Results showed that in fully adjusted multivariate analyses, alcohol intake was positively associated with plasma eicosapentaenoic acid (EPA), docosahexaenoic acid (DHA), and EPA 1 DHA concentrations in women and with EPA and the EPA + DHA index in red blood cells. In men, only plasma and red blood cell EPA concentrations were associated with alcohol intake. Stratified analyses showed an association between alcohol and both plasma and red cell EPA, DHA, and the EPA + DHA index in wine drinkers, whereas no association was found in those who drink beer and spirits. The authors conclude that alcohol intake was associated with higher plasma and red blood cell concentrations of marine n3 FAs. Components of wine other than alcohol (polyphenols) might exert these effects. Part of the alcohol-induced cardioprotection may be mediated through increased marine n3 FAs.
Professor R Curtis Ellison comments: ‘An increase in omega-3 (n-3) fatty acids, found to be associated with alcohol consumption, could be important from at least two perspectives: it could be a new mechanism by which alcohol or wine could reduce the risk of cardiovascular disease, and it could be a way for people who do not like fish to get these important fatty acids. Data strongly indicate that higher levels of n-3 fatty acids are associated with less heart disease, especially reducing the risk of sudden death.

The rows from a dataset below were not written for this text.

Lemma blit_plane_spec bm y sx ex i s p :
  0 <= y < TERM_HEIGHT -> 0 <= sx -> sx <= ex + 1 -> ex < TERM_WIDTH ->
  (forall row c, 0 <= row < 18 -> 0 <= c < (ex - sx + 1) * 12 ->
     bm !! bm_key (ex - sx + 1) row c = Some (cell_pixel s y sx row c)) ->
  pixel_buffer s !! i = Some p -> Z.of_nat (length p) = 38400 ->
  exists s' p', blit_plane bm y sx (ex - sx + 1) i s = Some s' /\ same_text s s' /\
    pixel_buffer s' = <[i := p']> (pixel_buffer s) /\ Z.of_nat (length p') = 38400 /\
    forall r c, 0 <= c < 640 ->
      bit_at p' (r * 640 + c) = run_pixel s y sx ex i r c (bit_at p (r * 640 + c)).
Proof.
  intros Hy Hsx Hse Hex Hbm Hp Hlen. unfold blit_plane. rewrite Hp. cbn [mbind option_bind].
  set (Q := fun (n : nat) (q : bytes) => Z.of_nat (length q) = 38400 /\ forall r c, 0 <= c < 640 ->
    bit_at q (r * 640 + c) = if decide (r < 18 * y + Z.of_nat n)
      then run_pixel s y sx ex i r c (bit_at p (r * 640 + c)) else bit_at p (r * 640 + c)).
  match goal with |- context [loopM 18 ?f p] =>
    destruct (loopM_ind Q 18 f p) as (p' & -> & Hl' & Hp') end; unfold Q in *.
  - split; [done|]. intros r c Hc. case_decide; [|done]. unfold run_pixel. rewrite decide_False by lia. done.
  - intros py q Hpy [Hlq Hq].
    destruct (blit_row_spec bm (Z.of_nat i) y sx (ex - sx + 1) (Z.of_nat py) q
      (fun c => Z.testbit (cell_pixel s y sx (Z.of_nat py) c) (Z.of_nat i))) as (q' & -> & Hlq' & Hq');
      [unfold TERM_WIDTH in *; lia..| |].
    { intros c Hc. eexists. split; [apply Hbm; lia|done]. }
    exists q'. split; [done|]. split; [lia|]. intros r c Hc.
    rewrite Hq', row_result_pixel, Hq by done. unfold run_pixel. unfold TERM_WIDTH in *.
    case_decide as Hd.
    + destruct Hd as [-> Hcr]. repeat (rewrite decide_False by lia). rewrite !decide_True by lia.
      do 3 f_equal. lia.
    + repeat case_decide; try done; lia.
  - simpl. exists (emit [Outb 0x3C4 0x02; Outb 0x3C5 (Z.shiftl 1 (Z.of_nat i));
      VCopy (0xA0000 + y * 1440) (slice (Z.to_nat (y * 1440)) 1440 p')]
      (with_pixels (<[i := p']> (pixel_buffer s)) s)), p'.
    split_and!; try done. intros r c Hc. rewrite Hp' by done. case_decide; [done|].
    unfold run_pixel. rewrite decide_False by lia. done.
Qed.

(** [blit_line] redraws exactly the pixels of the cells [sx .. ex] of line [y]. *)
Lemma blit_line_spec y sx ex s :
  cells_ok s -> planes_ok s -> 0 <= y < TERM_HEIGHT -> 0 <= sx -> sx <= ex + 1 -> ex < TERM_WIDTH ->
  exists s', blit_line header_data y sx ex s = Some s' /\ same_text s s' /\ planes_ok s' /\
    forall i r c, (i < 4)%nat -> 0 <= c < 640 ->
      pixel s' i r c = run_pixel s y sx ex i r c (pixel s i r c).
Proof.
  intros Hc [Hp4 Hpl] Hy Hsx Hse Hex. unfold blit_line. cbv zeta.
  destruct (draw_bitmap_lookup s y sx (ex - sx + 1)) as (bm & -> & Hbm);
    [done|done|lia|lia|unfold TERM_WIDTH in *; lia|]. cbn [mbind option_bind].
  set (Q := fun (n : nat) (t : term) => same_text s t /\ planes_ok t /\
    forall i r c, (i < 4)%nat -> 0 <= c < 640 ->
      pixel t i r c = if decide (i < n)%nat then run_pixel s y sx ex i r c (pixel s i r c) else pixel s i r c).
  destruct (loopM_ind Q 4 (blit_plane bm y sx (ex - sx + 1)) s) as (s' & -> & Hs & Hp & Hpix); unfold Q in *.
  - split_and!; [by split_and!|by split|]. intros i r c Hi Hc'. by rewrite decide_False by lia.
  - intros k t Hk (Ht & [Ht4 Htl] & Hpix).
    destruct (lookup_lt_is_Some_2 (pixel_buffer t) k) as [p Hpk]; [lia|].
    assert (Z.of_nat (length p) = 38400) as Hlp by (by eapply Forall_lookup_1 in Htl).
    assert (forall row c, cell_pixel t y sx row c = cell_pixel s y sx row c) as Hcell.
    { intros. unfold cell_pixel. destruct Ht as (-> & -> & _). done. }
    destruct (blit_plane_spec bm y sx ex k t p) as (t' & p' & -> & Ht' & Hpb & Hlp' & Hpix');
      [done..| |done|done|].
    { intros row c Hrow Hcc. rewrite Hcell. by apply Hbm. }
    exists t'. split; [done|]. split; [|split].
    + unfold same_text in *. naive_solver congruence.
    + split; rewrite Hpb; [by rewrite length_insert|by apply Forall_insert].
    + intros i r c Hi Hc'. specialize (Hpix i r c Hi Hc'). unfold pixel in *. rewrite Hpb.
      destruct (decide (i = k)) as [->|Hne].
      * rewrite list_lookup_insert_eq by lia. rewrite Hpix' by done. rewrite decide_True by lia.
        rewrite Hpk in Hpix. rewrite decide_False in Hpix by lia. rewrite Hpix.
        unfold run_pixel. by rewrite Hcell.
      * rewrite list_lookup_insert_ne by done. rewrite Hpix. repeat case_decide; try done; lia.
  - exists s'. split_and!; [done..|]. intros i r c Hi Hc'. rewrite Hpix by done. by rewrite decide_True by lia.
Qed.

End Draw.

The findings support and extend previous findings by showing an increase in n-3 fatty acids among wine drinkers; there was a much less consistent relation between the consumption of beer or spirits and levels of n-3 fatty acids. This suggests that the polyphenols in wine may be playing a role in the increase in fatty acids. There were inadequate numbers of heavier consumers in this study to evaluate the effects of heavy drinking, although previous research has shown that large amounts of alcohol may decrease n-3 fatty acid levels’.